The answer is simple – these military outposts should be located outside the main trading cities and towns of Afghanistan. These locations must not be chosen for military exigency, and laziness of thought about location. Rather, these must be carefully mapped out, with a skeleton strategy clearly in the mind. Just because an ISAF air-base in some remote location has been operating for last ten years is no reason to locate an Afghan police training institute at this location. Shut down that base – and create a strategic node outside a town or city. Connect this node with another military node outside some nearby town or city.

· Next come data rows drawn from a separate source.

(** The [loop] that writes the chunks: [block] is the buffer held, [chunk] the next
    one to write. *)
Fixpoint write_chunks (fuel : nat) (block : Z) (chunk : ChunkStyle) (rest : list ChunkStyle)
    : M Rel unit :=
  match fuel with
  | O => no_fuel
  | S fuel =>
      fits ← with_page_mut block (λ pm, b ← can_fit pm (byte_len chunk); Ok (b, pm));
      if fits : bool then
        _ ← update_buffer block (λ pm, r ← append_bytes pm (into_bytes chunk); Ok r.2);
        match rest with
        | chunk' :: rest' => write_chunks fuel block chunk' rest'
        | [] => mret tt
        end
      else
        next_block ← new_buffer;
        _ ← update_buffer next_block (λ pm, Ok (init_page pm));
        _ ← update_buffer block (λ pm, Ok (set_next_blockno next_block pm));
        write_chunks fuel next_block chunk rest
  end.

Definition finish (b : Builder) : M Rel (option Z * Builder) :=
  '(new, cleared) ← lift (finish_chunks (length (queue b)) (queue b) (last_chunked_blockno b));
  let b' := {| chunks := []; queue := if cleared : bool then [] else queue b;
               last_chunked_blockno := last_chunked_blockno b |} in
  match chunks b ++ new with
  | [] => mret (None, b')
  | chunk :: rest =>
      block ← new_buffer;
      _ ← update_buffer block (λ pm, Ok (init_page pm));
      _ ← write_chunks (2 * S (length rest)) block chunk rest;
      mret (Some block, b')
  end.
End builder.

(** ** The reader *)

Section reader.
Context `{BitPacking}.

(** [for _ in 0..len { ... blocks.push(value) }] *)
Fixpoint read_u32s (len : nat) (slice : list Z) (offset : Z) : outcome (Z * list Z) :=
  match len with
  | O => Ok (offset, [])
  | S len =>
      tmp ← index_range slice offset (offset + 4);
      r ← read_u32s len slice (offset + 4);
      Ok (r.1, of_le_bytes tmp :: r.2)
  end.

Definition of_packed (offset : Z) (o : option (list Z * Z)) : outcome (Z * list Z) :=
  match o with
  | Some (l, n) => Ok (offset + n, l)
  | None => Panic "bitpacking"
  end.

(** the inner [match tag] of a packed chunk *)
Definition unpack (tag : ChunkStyleTag) (initial : Z) (input : list Z) (num_bits : Z)
    : option (list Z * Z) :=
  let some_initial := if initial =? 0 then None else Some initial in
  match tag with
  | TagSorted1x => decompress_sorted X1 initial input num_bits
  | TagSorted4x => decompress_sorted X4 initial input num_bits
  | TagSorted8x => decompress_sorted X8 initial input num_bits
  | TagStrictlySorted1x => decompress_strictly_sorted X1 some_initial input num_bits
  | TagStrictlySorted4x => decompress_strictly_sorted X4 some_initial input num_bits
  | TagStrictlySorted8x => decompress_strictly_sorted X8 some_initial input num_bits
  | TagUncompressed => None (* unreachable!() *)
  end.

#[global] Arguments unpack : simpl never.

(** one chunk at [offset]: the offset after it and its blocks *)
Definition read_chunk (slice : list Z) (offset : Z) : outcome (Z * list Z) :=
  t ← index slice offset;
  tag ← tag_from_u8 t;
  let offset := offset + 1 in
  match tag with
  | TagUncompressed =>
      len ← index slice offset;
      read_u32s (Z.to_nat len) slice (offset + 1)
  | _ =>
      num_bits ← index slice offset;
      let offset := offset + 1 in
      tmp ← index_range slice offset (offset + 4);
      let initial := of_le_bytes tmp in
      let offset := offset + 4 in
      input ← index_from slice offset;
      of_packed offset (unpack tag initial input num_bits)
  end.

(** the inner [loop]: a chunk is at least two bytes, so the slice bounds it *)
Fixpoint read_chunks (fuel : nat) (slice : list Z) (offset : Z) : outcome (list Z) :=
  match fuel with
  | O => NoFuel
  | S fuel =>
      r ← read_chunk slice offset;
      if zlen slice <=? r.1 then Ok r.2
      else bs ← read_chunks fuel slice r.1; Ok (r.2 ++ bs)
  end.

Context `{PgPage, PgXact, PgBuffers}.

(** the outer [loop]; [fuel] is a bound on the pages of the list *)
Fixpoint reader_loop (fuel : nat) (blockno : Z) : M Rel (list Z) :=
  match fuel with
  | O => no_fuel
  | S fuel =>
      page ← get_page blockno;
      slice ← lift (as_slice page);
      bs ← lift (read_chunks (S (length slice)) slice 0);
      let next := page_next_blockno page in
      if next =? InvalidBlockNumber then mret bs
      else bs' ← reader_loop fuel next; mret (bs ++ bs')
  end.

(** a list visits no block twice, so it has at most as many pages as the relation *)
Definition reader_new (starting_block : Z) : M Rel (list Z) :=
  if starting_block =? InvalidBlockNumber then mret []
  else n ← gets rel_nblocks; reader_loop (Z.to_nat n) starting_block.

Definition reader_get (blocks : list Z) (i : Z) : option Z := znth blocks i.
End reader.

(** ** Encoding *)

Definition block_ok (b : Z) : Prop := is_u32 b ∧ b ≠ 0.

Section encoding.
Context `{BitPacking}.
Implicit Types (c : ChunkStyle) (l : list Z).

(** [c] reads back as the blocks [l] wherever it lies in a page *)
Definition encodes c l : Prop :=
  zlen (into_bytes c) = byte_len c ∧ 2 < byte_len c ≤ 518 ∧ l ≠ [] ∧
  ∀ pre post, read_chunk (pre ++ into_bytes c ++ post) (zlen pre) = Ok (zlen pre + byte_len c, l).

Definition packable (initial : option Z) l : Prop := strictly_ascending initial l ∨ packs_any.

Lemma strictly_ascending_is_sorted initial l :
  strictly_ascending initial l → is_sorted l = true.
Proof.
  unfold strictly_ascending. intros Hs.
  assert (StronglySorted Z.lt l) as Hl.
  { destruct initial; simpl in Hs; [by apply StronglySorted_inv in Hs as [? _]|done]. }
  clear Hs. induction l as [|x l IH]; [done|]. apply StronglySorted_inv in Hl as [Hl Hx].
  destruct l as [|y l]; [done|]. change (is_sorted (x :: y :: l)) with ((x <=? y) && is_sorted (y :: l)).
  rewrite IH by done. apply Forall_cons in Hx as [Hx _]. zcmp.
Qed.

(** the two layouts of a packed chunk *)
Lemma read_packed_header tag nb initial bytes pre post :
  is_u32 initial →
  let slice := pre ++ (tag :: nb :: u32_le_bytes initial ++ bytes) ++ post in
  index slice (zlen pre) = Ok tag ∧
  index slice (zlen pre + 1) = Ok nb ∧
  index_range slice (zlen pre + 1 + 1) (zlen pre + 1 + 1 + 4) = Ok (u32_le_bytes initial) ∧
  index_from slice (zlen pre + 1 + 1 + 4) = Ok (bytes ++ post).
Proof.
  intros Hi slice. split_and!.
  - apply index_app_cons.
  - subst slice. simpl. rewrite cons_middle, app_assoc.
    replace (zlen pre + 1) with (zlen (pre ++ [tag])) by (rewrite zlen_app; done).
    apply index_app_cons.
  - subst slice. replace (zlen pre + 1 + 1) with (zlen (pre ++ [tag; nb]))
      by (rewrite zlen_app; change (zlen [tag; nb]) with 2; lia).
    replace (pre ++ _) with ((pre ++ [tag; nb]) ++ u32_le_bytes initial ++ (bytes ++ post))
      by (simpl; by rewrite <- !app_assoc).
    apply index_range_mid.
  - subst slice. replace (zlen pre + 1 + 1 + 4) with (zlen (pre ++ [tag; nb] ++ u32_le_bytes initial))
      by (rewrite !zlen_app, zlen_u32_le; change (zlen [tag; nb]) with 2; lia).
    replace (pre ++ _) with ((pre ++ [tag; nb] ++ u32_le_bytes initial) ++ (bytes ++ post))
      by (simpl; by rewrite <- !app_assoc).
    apply index_from_app.
Qed.

Lemma tag_from_as_u8 t : tag_from_u8 (tag_as_u8 t) = Ok t.
Proof. by destruct t. Qed.

Lemma packed_encodes c nb initial bytes l :
  chunk_tag c ≠ TagUncompressed →
  into_bytes c = tag_as_u8 (chunk_tag c) :: nb :: u32_le_bytes initial ++ bytes →
  byte_len c = 6 + zlen bytes → zlen bytes ≤ 512 → is_u32 initial → l ≠ [] →
  (∀ post, unpack (chunk_tag c) initial (bytes ++ post) nb = Some (l, zlen bytes)) →
  encodes c l.
Proof.
  intros Htag Hbytes Hlen Hmax Hi Hne Hun. pose proof (zlen_nonneg bytes).
  split; [|split; [lia|split; [done|]]].
  { rewrite Hbytes, !zlen_cons, zlen_app, zlen_u32_le. lia. }
  intros pre post. rewrite Hbytes.
  destruct (read_packed_header (tag_as_u8 (chunk_tag c)) nb initial bytes pre post Hi)
    as (H1 & H2 & H3 & H4).
  set (slice := pre ++ _ ++ post) in *. clearbody slice.
  unfold read_chunk. rewrite H1. simpl. rewrite tag_from_as_u8. simpl.
  destruct (chunk_tag c) eqn:E; try done; rewrite H2; simpl;
    rewrite H3; simpl; rewrite H4; simpl; rewrite of_le_u32 by done; rewrite Hun; simpl;
    do 2 f_equal; lia.
Qed.

Lemma default_initial initial :
  Forall block_ok (option_list initial) →
  is_u32 (default 0 initial) ∧ Forall is_u32 (option_list initial) ∧
  (if default 0 initial =? 0 then None else Some (default 0 initial)) = initial.
Proof.
  destruct initial as [i|]; simpl; [|intros _; split; [done|by split]].
  intros [[? ?] _]%Forall_cons. split; [done|split; [by constructor|]]. zcmp.
Qed.

(** a block comes back from the bytes of its chunk *)
Lemma packable_unpack x initial l post :
  zlen l = BLOCK_LEN x → Forall block_ok l → Forall block_ok (option_list initial) →
  packable initial l →
  let i := default 0 initial in
  let strict_bits := num_bits_strictly_sorted x initial l in
  let bits := num_bits_sorted x i l in
  if is_sorted l
  then decompress_strictly_sorted x initial (compress_strictly_sorted x initial l strict_bits ++ post)
         strict_bits = Some (l, strict_bits * BLOCK_LEN x / 8)
  else decompress_sorted x i (compress_sorted x i l bits ++ post) bits =
         Some (l, bits * BLOCK_LEN x / 8).
Proof.
  intros Hlen Hok Hi Hpk. destruct (default_initial _ Hi) as (Hu & Hu' & _).
  assert (Forall is_u32 l) by (eapply Forall_impl; [done|by intros ? []]).
  destruct Hpk as [Hasc|[Hany Hany']].
  - rewrite (strictly_ascending_is_sorted _ _ Hasc).
    by apply decompress_compress_strictly_sorted.
  - destruct (is_sorted l); simpl; [by apply Hany'|by apply Hany].
Qed.

Lemma packed_size x n : x ≠ X8 → 0 ≤ n ≤ 32 → n * BLOCK_LEN x / 8 ≤ 512.
Proof. intros. apply Z.div_le_upper_bound; [lia|]. destruct x; simpl; [lia..|done]. Qed.

Lemma pack_encodes x strict sorted initial l :
  x ≠ X8 →
  (∀ n i bytes, chunk_tag (strict n i bytes) ≠ TagUncompressed ∧
     into_bytes (strict n i bytes) =
       tag_as_u8 (chunk_tag (strict n i bytes)) :: n :: u32_le_bytes i ++ bytes ∧
     byte_len (strict n i bytes) = 6 + zlen bytes ∧
     ∀ input nb, unpack (chunk_tag (strict n i bytes)) i input nb =
       decompress_strictly_sorted x (if i =? 0 then None else Some i) input nb) →
  (∀ n i bytes, chunk_tag (sorted n i bytes) ≠ TagUncompressed ∧
     into_bytes (sorted n i bytes) =
       tag_as_u8 (chunk_tag (sorted n i bytes)) :: n :: u32_le_bytes i ++ bytes ∧
     byte_len (sorted n i bytes) = 6 + zlen bytes ∧
     ∀ input nb, unpack (chunk_tag (sorted n i bytes)) i input nb =
       decompress_sorted x i input nb) →
  zlen l = BLOCK_LEN x → Forall block_ok l → Forall block_ok (option_list initial) →
  packable initial l → encodes (pack x strict sorted l initial) l.
Proof.
  intros Hx Hstrict Hsorted Hlen Hl Hi Hpk.
  destruct (default_initial _ Hi) as (Hu & _ & Hsome).
  pose proof (λ post, packable_unpack x initial l post Hlen Hl Hi Hpk) as Hun. simpl in Hun.
  assert (l ≠ []) by (intros ->; by destruct x).
  unfold pack. destruct (is_sorted l).
  - pose proof (packed_size x _ Hx (num_bits_strictly_sorted_range x initial l)).
    edestruct Hstrict as (Hs1 & Hs2 & Hs3 & Hs4).
    eapply packed_encodes; [done..|by rewrite compress_strictly_sorted_len by apply num_bits_strictly_sorted_range|done|done|].
    intros post. by rewrite Hs4, Hsome, Hun, compress_strictly_sorted_len by apply num_bits_strictly_sorted_range.
  - pose proof (packed_size x _ Hx (num_bits_sorted_range x (default 0 initial) l)).
    edestruct Hsorted as (Hs1 & Hs2 & Hs3 & Hs4).
    eapply packed_encodes; [done..|by rewrite compress_sorted_len by apply num_bits_sorted_range|done|done|].
    intros post. by rewrite Hs4, Hun, compress_sorted_len by apply num_bits_sorted_range.
Qed.

Lemma pack_4x_encodes initial l :
  zlen l = BLOCK_LEN X4 → Forall block_ok l → Forall block_ok (option_list initial) →
  packable initial l → encodes (pack_4x l initial) l.
Proof. by apply pack_encodes. Qed.
Lemma pack_1x_encodes initial l :
  zlen l = BLOCK_LEN X1 → Forall block_ok l → Forall block_ok (option_list initial) →
  packable initial l → encodes (pack_1x l initial) l.
Proof. by apply pack_encodes. Qed.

Development money must be channelized to stimulate social and economic development along the route of these potentially-to-be-connected-nodes. This is the meat around the bones of connectivity.
A bare-bones skeleton in Afghanistan must stand up post-withdrawal of U.S. and NATO in 2014 – even a minimalist exemplar. It can be a hub-spoke, with few radials of even 100 miles each; or it can be a linear model of a corridor of a few hundred miles; or it can be a matrix of nodes. As long as there is security at end of the connecting nodes, and development at least 100 meters to each side of the connectivity.
While each outside stakeholder, ranging from Pakistan to the ISI, Taliban, Al Qaeda, The United States, Iran, Russia, and India, are trying to maximize their own interests; and while each internal stakeholder in Afghanistan is also trying to maximize its own interests – can we commit ourselves and force a consensus on a minimalist, bare bones, and skeleton strategy?
If the Afghan people and the international community are together not able to stand-up or progress towards such a skeleton, then we can all be rest assured that blood and mayhem shall be what we get – in Afghanistan and across the world.